• **Try it**
Only one stretch of the data below should be repeated: the lines from the line containing "value (get_all_semver_tags arabic_tag_world" through the line containing "value (find_previous_version all_versions target) = Raise", inclusive, exactly as they are.

• **Provided entries**

++++++++++++++++++++

(** Player 2 has a tagged group, b; player 3 has none and shares group a,
    which is bound to index 0. *)
Lemma map_new_score_reel_group_appends_witness :
  (exists w',
      map_new_score_reel_group
        (set_game [player1; player2] player2
           (set_player_to_scorereel_map ["a"] three_reels)) = (Ok tt, w')
      /\ player_to_scorereel_map w' = ["a"; "b"])
  /\ (exists w',
         map_new_score_reel_group
           (set_game [player1; player2; player3] player3
              (set_player_to_scorereel_map ["a"; "b"] three_reels)) = (Ok tt, w')
         /\ player_to_scorereel_map w' = ["a"; "b"; "a"]).
Proof.
  split.
  - destruct (map_new_score_reel_group_appends
                (set_game [player1; player2] player2
                   (set_player_to_scorereel_map ["a"] three_reels)) "b")
      as (w' & Hrun & _ & Hmap & _).
    + by vm_compute.
    + exists w'. split; [exact Hrun|]. rewrite Hmap. by vm_compute.
  - destruct (map_new_score_reel_group_appends
                (set_game [player1; player2; player3] player3
                   (set_player_to_scorereel_map ["a"; "b"] three_reels)) "a")
      as (w' & Hrun & _ & Hmap & _).
    + by vm_compute.
    + exists w'. split; [exact Hrun|]. rewrite Hmap. by vm_compute.
Defined.

(** C6: the first player without a tagged group.  On a machine with a group
    tagged for player 2 and a free group, binding player 1 raises
    [IndexError] from the fallback's lookup of entry 0 in the empty map, and
    so does the turn-started handler; no entry is made. *)
Lemma first_player_without_tag_raises :
  player_to_scorereel_map untagged_first_player = []
  /\ map_new_score_reel_group untagged_first_player
     = (Raise IndexError, untagged_first_player)
  /\ rotate_player untagged_first_player
     = (Raise IndexError, untagged_first_player).
Proof. split_and!; by vm_compute. Qed.

(** ** Score changes *)

(** C7. A score change of 0, or one that arrives while no score reel group is
    active, does nothing: no call is made and the state is what it was. *)
Theorem score_change_without_effect (w : World) (value change : Z) :
  change = 0 \/ active_scorereelgroup w = None ->
  score_change value change w = (Ok tt, w).
Proof.
  intros [-> | Hnone]; run_handler.
  - by destruct (active_scorereelgroup w).
  - by rewrite Hnone.
Qed.

(** A change of 0 with group a active, and a change of 500 with no active
    group. *)
Lemma score_change_without_effect_witness :
  score_change 1500 0 (set_active_scorereelgroup (Some "a") three_reels)
  = (Ok tt, set_active_scorereelgroup (Some "a") three_reels)
  /\ score_change 1500 500 three_reels = (Ok tt, three_reels).
Proof.
  split.
  - apply score_change_without_effect. left. reflexivity.
  - apply score_change_without_effect. right. reflexivity.
Defined.

(** A score change that does reach the active group. *)
Lemma score_change_adds w g value change :
  active_scorereelgroup w = Some g -> change ≠ 0 ->
  calls (exec (score_change value change) w)
  = calls w ++ [AddValue g change value].
Proof.
  intros Ha Hc. run_handler. rewrite Ha.
  by destruct (decide (change ≠ 0)).
Qed.

(** ** The turn-started handler *)

Lemma unlit_nil groups : unlit [] groups = groups.
Proof.
  unfold unlit. rewrite <- (list_fmap_id groups) at 2.
  apply list_fmap_ext. intros i grp _. simpl.
  destruct (decide (name grp ∈ [])) as [H|]; [|done]. by apply not_elem_of_nil in H.
Qed.

Lemma unlit_cons x xs groups :
  unlit xs (alter_group (with_lit false) (name x) groups) = unlit (x :: xs) groups.
Proof.
  unfold unlit, alter_group. rewrite <- list_fmap_compose, fmap_cons.
  apply list_fmap_ext. intros i grp _. simpl.
  destruct (decide (name grp = name x)) as [Heq|Hne]; simpl;
    destruct (decide (name grp ∈ name <$> xs)) as [Hin|Hnin];
    destruct (decide (name grp ∈ name x :: (name <$> xs))) as [Hc|Hc];
    try done; exfalso.
  - apply Hc. by right.
  - apply Hc. rewrite Heq. by left.
  - apply Hc. by right.
  - by apply elem_of_cons in Hc as [?|?].
Qed.

Lemma unlit_all groups : unlit groups groups = with_lit false <$> groups.
Proof.
  unfold unlit. apply list_fmap_ext. intros i grp Hi. simpl.
  rewrite decide_True; [done|].
  apply list_elem_of_fmap. exists grp. split; [done|].
  by eapply list_elem_of_lookup_2.
Qed.

Lemma unlight_each xs w :
  for_each xs (fun group => unlight (name group)) w
  = (Ok tt, set_score_reel_groups (unlit xs (score_reel_groups w))
              (set_calls (calls w ++ ((fun grp => Unlight (name grp)) <$> xs)) w)).
Proof.
  revert w. induction xs as [|x xs IH]; intros w.
  - simpl. unfold ret. rewrite unlit_nil, app_nil_r. by destruct w.
  - simpl. unfold bind at 1. unfold unlight at 1. run_handler.
    rewrite IH. simpl. by rewrite unlit_cons, <- app_assoc.
Qed.

Lemma light_after_unlit g groups :
  alter_group (with_lit true) g (with_lit false <$> groups)
  = (fun grp => with_lit (bool_decide (name grp = g)) grp) <$> groups.
Proof.
  unfold alter_group. rewrite <- list_fmap_compose.
  apply list_fmap_ext. intros i grp _. simpl.
  destruct (decide (name grp = g)) as [Heq|Hne].
  - by rewrite bool_decide_true.
  - by rewrite bool_decide_false.
Qed.

Lemma map_new_score_reel_group_frame w r w1 :
  map_new_score_reel_group w = (r, w1) ->
  w1 = set_player_to_scorereel_map (player_to_scorereel_map w1) w.
Proof.
  run_handler.
  destruct (items_tagged _ _) as [|reel_group rest].
  - destruct (player_to_scorereel_map w !! 0%nat) as [first|] eqn:H0;
      intros [= <- <-]; by destruct w.
  - intros [= <- <-]. by destruct w.
Qed.

Lemma binding_step_frame w r w1 :
  binding_step w w = (r, w1) ->
  w1 = set_player_to_scorereel_map (player_to_scorereel_map w1) w.
Proof.
  unfold binding_step. destruct (decide _).
  - apply map_new_score_reel_group_frame.
  - unfold ret. intros [= <- <-]. by destruct w.
Qed.

(** The handler from the binding step on, when the player's entry exists. *)
Lemma rotate_player_run w w1 g grp :
  binding_step w w = (Ok tt, w1) ->
  player_to_scorereel_map w1 !! index (player w) = Some g ->
  find_group g (score_reel_groups w) = Some grp ->
  rotate_player w
  = (Ok tt,
     set_score_reel_groups (lit_only g (score_reel_groups w))
       (set_calls (calls w ++ sync_commands g (assumed_value_int grp) w)
          (set_active_scorereelgroup (Some g)
             (set_player_to_scorereel_map (player_to_scorereel_map w1) w)))).
Proof.
  intros Hbind Hidx Hfind.
  pose proof (binding_step_frame _ _ _ Hbind) as Hw1.
  unfold rotate_player.
  rewrite (bind_ok get _ w w w) by done.
  fold (binding_step w). rewrite (bind_ok _ _ _ _ _ Hbind).
  rewrite (bind_ok get _ w1 w1 w1) by done.
  assert (player w1 = player w) as Hp by (by rewrite Hw1).
  assert (score_reel_groups w1 = score_reel_groups w) as Hg by (by rewrite Hw1).
  assert (calls w1 = calls w) as Hc by (by rewrite Hw1).
  rewrite Hp.
  erewrite bind_ok; [|unfold list_index; by rewrite Hidx].
  erewrite bind_ok; [|reflexivity].
  erewrite bind_ok;
    [|unfold get_assumed_value_int, bind, get; simpl; rewrite Hg, Hfind; reflexivity].
  unfold sync_commands, lit_only.
  destruct (decide (assumed_value_int grp ≠ score (player w))) as [Hne|Heq].
  all: erewrite bind_ok; [|reflexivity].
  all: erewrite bind_ok; [|reflexivity].
  all: simpl; rewrite Hg.
  all: erewrite bind_ok; [|apply unlight_each].
  all: unfold light; run_handler.
  all: rewrite Hg, unlit_all, light_after_unlit, Hc, <- !app_assoc.
  all: f_equal; rewrite Hw1; reflexivity.
Qed.

(** C8. A turn-started notification whose binding step succeeds and leaves
    the current player's entry [g] in the map: the handler makes [g] the
    active group, issues [set_value(score)] on it exactly when the value it
    assumes differs from the player's score and no value command otherwise,
    then unlights every configured group and lights [g]; afterwards [g] is
    lit and every other configured group is not. *)
Theorem rotate_player_synchronises (w w1 : World) (g : string)
    (grp : ScoreReelGroup) :
  binding_step w w = (Ok tt, w1) ->
  player_to_scorereel_map w1 !! index (player w) = Some g ->
  find_group g (score_reel_groups w) = Some grp ->
  exists w',
    rotate_player w = (Ok tt, w')
    /\ player_to_scorereel_map w' = player_to_scorereel_map w1
    /\ active_scorereelgroup w' = Some g
    /\ calls w'
       = calls w
         ++ (if decide (assumed_value_int grp ≠ score (player w))
             then [SetValue g (score (player w))] else [])
         ++ ((fun grp' => Unlight (name grp')) <$> score_reel_groups w)
         ++ [Light g]
    /\ score_reel_groups w'
       = (fun grp' => with_lit (bool_decide (name grp' = g)) grp')
           <$> score_reel_groups w
    /\ (forall grp', grp' ∈ score_reel_groups w' ->
                     lit grp' = bool_decide (name grp' = g)).
Proof.
  intros Hbind Hidx Hfind. eexists. split; [by eapply rotate_player_run|].
  simpl. split_and!; try done.
  intros grp' (grp0 & -> & _)%list_elem_of_fmap. done.
Qed.
Lemma TupleOf_shrink_differs {TupleT}
      (tuple : TupleOf RandomEngine RoseNode RoseTree TupleT) :
  TupleOf_proper tuple -> forall t, ~ In t (TupleOf_shrink tuple t).
Proof.
  induction tuple as [|HeadT TailT TupleT_copy head tail IH];
    intros Hproper t; [intros []|].
  destruct Hproper as [Hhead Htail]. destruct t as [h t].
  cbn [TupleOf_shrink fst snd].
  destruct (is_copy_constructible (HeadT * TailT)); [|intros []].
  unfold shrink.sequentially, shrink.map. intros Hin.
  apply in_app_or in Hin. destruct Hin as [Hin | Hin];
    apply in_map_iff in Hin; destruct Hin as (y & Heq & Hy);
    injection Heq as ->.
  - exact (Hhead h Hy).
  - exact (IH Htail t Hy).
Qed.

(** X13: when no component (or element) generator proposes the value it is
    given as a shrink of that value, neither do [tupleOf], [vector] and the
    array collection: every candidate differs from the value shrunk. *)
Theorem shrink_differs_from_value {TupleT}
        (tuple : TupleOf RandomEngine RoseNode RoseTree TupleT) (t : TupleT)
        {Container_copy : IsCopyConstructible (list A)} (v : list A) :
  TupleOf_proper tuple ->
  (forall x, ~ In x (shrink g x)) ->
  ~ In t (TupleOf_shrink tuple t)
  /\ ~ In v (Vector_shrink g v)
  /\ ~ In v (Collection_array_shrink g v).
Proof.
  intros Hproper Hg. split; [apply TupleOf_shrink_differs, Hproper|].
  unfold Vector_shrink, Collection_array_shrink.
  destruct (is_copy_constructible (list A)).
  - split; apply eachElement_differs, Hg.
  - split; intros [].
Qed.

End Array_properties.

(** ** Generators built on [arbitrary] *)

Section Arbitrary_more.
Variable kNominalSize : Z.
Variable Arbitrary : IntType -> Generator' Z.
(** No tags, no versions, no error. *)
Lemma get_all_semver_tags_empty (w : World) (repo : str)
  (cp : CompletedProcess) :
  subprocess_run w (tag_argv repo) = Ok cp ->
  returncode cp = 0%Z -> stdout cp = [] ->
  value (get_all_semver_tags w repo) = Ok [].
Proof.
  intros Hrun Hrc Hout. rewrite get_all_semver_tags_unfold.
  rewrite (run_git_command_exit_zero w repo [lit "tag"] cp Hrun Hrc), Hout.
  reflexivity.
Qed.










(** C2, where the code departs from it.  A tag written 1.2.3 with
    Arabic-Indic digits matches the pattern of the collector, since [\d]
    stands for any decimal digit; its group is then given to the version
    parser, which knows the digits 0 to 9 only, and the collector raises
    InvalidVersion instead of returning the well-formed entries. *)
Theorem get_all_semver_tags_unicode_digits :
  Re.semver_pattern_matches arabic_1_2_3 arabic_1_2_3 /\
  collect_semver (splitlines (lit "1.2.3" ++ [LF] ++ arabic_1_2_3))
    = [lit "1.2.3"; arabic_1_2_3] /\
  value (get_all_semver_tags arabic_tag_world (lit "/repo"))
    = Raise (mk_exn InvalidVersion None).
Proof.
  split; [apply semver_match_spec; reflexivity|].
  split; reflexivity.
Qed.

(** ** Entry Point *)

Lemma bind_value {A B} (m : M A) (a : A) (f : A -> M B) :
  value m = Ok a -> value (bind m f) = value (f a).
Proof.
  destruct m as [r t]. simpl. intros ->. simpl. destruct (f a); reflexivity.
Qed.

Lemma bind_trace {A B} (m : M A) (a : A) (f : A -> M B) :
  value m = Ok a -> trace (bind m f) = trace m ++ trace (f a).
Proof.
  destruct m as [r t]. simpl. intros ->. simpl. destruct (f a); reflexivity.
Qed.

Lemma last_opt_app {A} (l l' : list A) (x : A) :
  last_opt l' = Some x -> last_opt (l ++ l') = Some x.
Proof.
  unfold last_opt. rewrite rev_app_distr.
  destruct (rev l') as [|y r]; [discriminate|]. simpl. auto.
Qed.

Lemma version_shape_not_v (g rest : str) :
  version_shape g -> g <> LOWER_V :: rest.
Proof.
  intros Hs E. destruct (version_shape_head g Hs) as [c [g' [Eg Hc]]].
  rewrite Eg in E. inversion E; subst. discriminate Hc.
Qed.

(** Every version the collector returns is three runs of digits separated
    by dots; none is empty and none begins with "v". *)
Lemma get_all_semver_tags_entries (w : World) (repo : str) (out : list str) :
  value (get_all_semver_tags w repo) = Ok out -> Forall version_shape out.
Proof.
  intros H. destruct (get_all_semver_tags_collects w repo out H)
    as [cp [_ [_ Hperm]]].
  rewrite <- Hperm. apply collect_semver_shape.
Qed.




(** * Further properties of the program *)

(** ** Version Locator: the three outcomes *)

(** X1. The locator answers absent exactly when the list opens with the
    target; a predecessor it returns is an element of the list other than
    the target; and the only error it raises is the ValueError of a target
    that is not in the list. *)
Theorem find_previous_version_outcomes (all_versions : list str)
  (target : str) :
  (value (find_previous_version all_versions target) = Ok None
   <-> hd_error all_versions = Some target) /\
  (forall p,
     value (find_previous_version all_versions target) = Ok (Some p) ->
     In p all_versions /\ In target all_versions /\ p <> target) /\
  (forall e,
     value (find_previous_version all_versions target) = Raise e ->
     ~ In target all_versions /\ e = mk_exn ValueError None).
Proof.
  destruct (list_contains target all_versions) eqn:Hc.
  - apply list_contains_In in Hc.
    destruct (In_first_split _ _ Hc) as [pre [post [-> Hpre]]].
    destruct pre as [|q pre'] using rev_ind.
    + simpl. rewrite find_previous_version_first. simpl.
      repeat split; auto; discriminate.
    + clear IHpre'. rewrite <- app_assoc. simpl.
      rewrite find_previous_version_after by assumption. simpl.
      assert (Hhd : hd_error (pre' ++ q :: target :: post) <> Some target).
      { intros Hhd. apply Hpre.
        destruct pre'; simpl in Hhd; inversion Hhd; subst; simpl; auto. }
      split; [split; [discriminate | intros E; destruct (Hhd E)]|].
      split; [|discriminate].
      intros p E. inversion E; subst p.
      split; [apply in_or_app; right; left; reflexivity|].
      split; [apply in_or_app; right; right; left; reflexivity|].
      intros ->. apply Hpre. apply in_or_app. right. left. reflexivity.
  - assert (Hn : ~ In target all_versions).
    { intros H. apply list_contains_In in H. congruence. }
    unfold find_previous_version. rewrite (list_index_absent _ _ Hn). simpl.
    split; [split; [discriminate|]|].
    + intros Hhd. exfalso. apply Hn.
      destruct all_versions; inversion Hhd; subst. left. reflexivity.
    + split; [discriminate|]. intros e E. inversion E. auto.
Qed.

++++++++++++++++++++

• **Task response**
  value (get_all_semver_tags arabic_tag_world (lit "/repo"))
    = Raise (mk_exn InvalidVersion None).
Proof.
  split; [apply semver_match_spec; reflexivity|].
  split; reflexivity.
Qed.

(** ** Entry Point *)

Lemma bind_value {A B} (m : M A) (a : A) (f : A -> M B) :
  value m = Ok a -> value (bind m f) = value (f a).
Proof.
  destruct m as [r t]. simpl. intros ->. simpl. destruct (f a); reflexivity.
Qed.

Lemma bind_trace {A B} (m : M A) (a : A) (f : A -> M B) :
  value m = Ok a -> trace (bind m f) = trace m ++ trace (f a).
Proof.
  destruct m as [r t]. simpl. intros ->. simpl. destruct (f a); reflexivity.
Qed.

Lemma last_opt_app {A} (l l' : list A) (x : A) :
  last_opt l' = Some x -> last_opt (l ++ l') = Some x.
Proof.
  unfold last_opt. rewrite rev_app_distr.
  destruct (rev l') as [|y r]; [discriminate|]. simpl. auto.
Qed.

Lemma version_shape_not_v (g rest : str) :
  version_shape g -> g <> LOWER_V :: rest.
Proof.
  intros Hs E. destruct (version_shape_head g Hs) as [c [g' [Eg Hc]]].
  rewrite Eg in E. inversion E; subst. discriminate Hc.
Qed.

(** Every version the collector returns is three runs of digits separated
    by dots; none is empty and none begins with "v". *)
Lemma get_all_semver_tags_entries (w : World) (repo : str) (out : list str) :
  value (get_all_semver_tags w repo) = Ok out -> Forall version_shape out.
Proof.
  intros H. destruct (get_all_semver_tags_collects w repo out H)
    as [cp [_ [_ Hperm]]].
  rewrite <- Hperm. apply collect_semver_shape.
Qed.




(** * Further properties of the program *)

(** ** Version Locator: the three outcomes *)

(** X1. The locator answers absent exactly when the list opens with the
    target; a predecessor it returns is an element of the list other than
    the target; and the only error it raises is the ValueError of a target
    that is not in the list. *)
Theorem find_previous_version_outcomes (all_versions : list str)
  (target : str) :
  (value (find_previous_version all_versions target) = Ok None
   <-> hd_error all_versions = Some target) /\
  (forall p,
     value (find_previous_version all_versions target) = Ok (Some p) ->
     In p all_versions /\ In target all_versions /\ p <> target) /\
  (forall e,
     value (find_previous_version all_versions target) = Raise e ->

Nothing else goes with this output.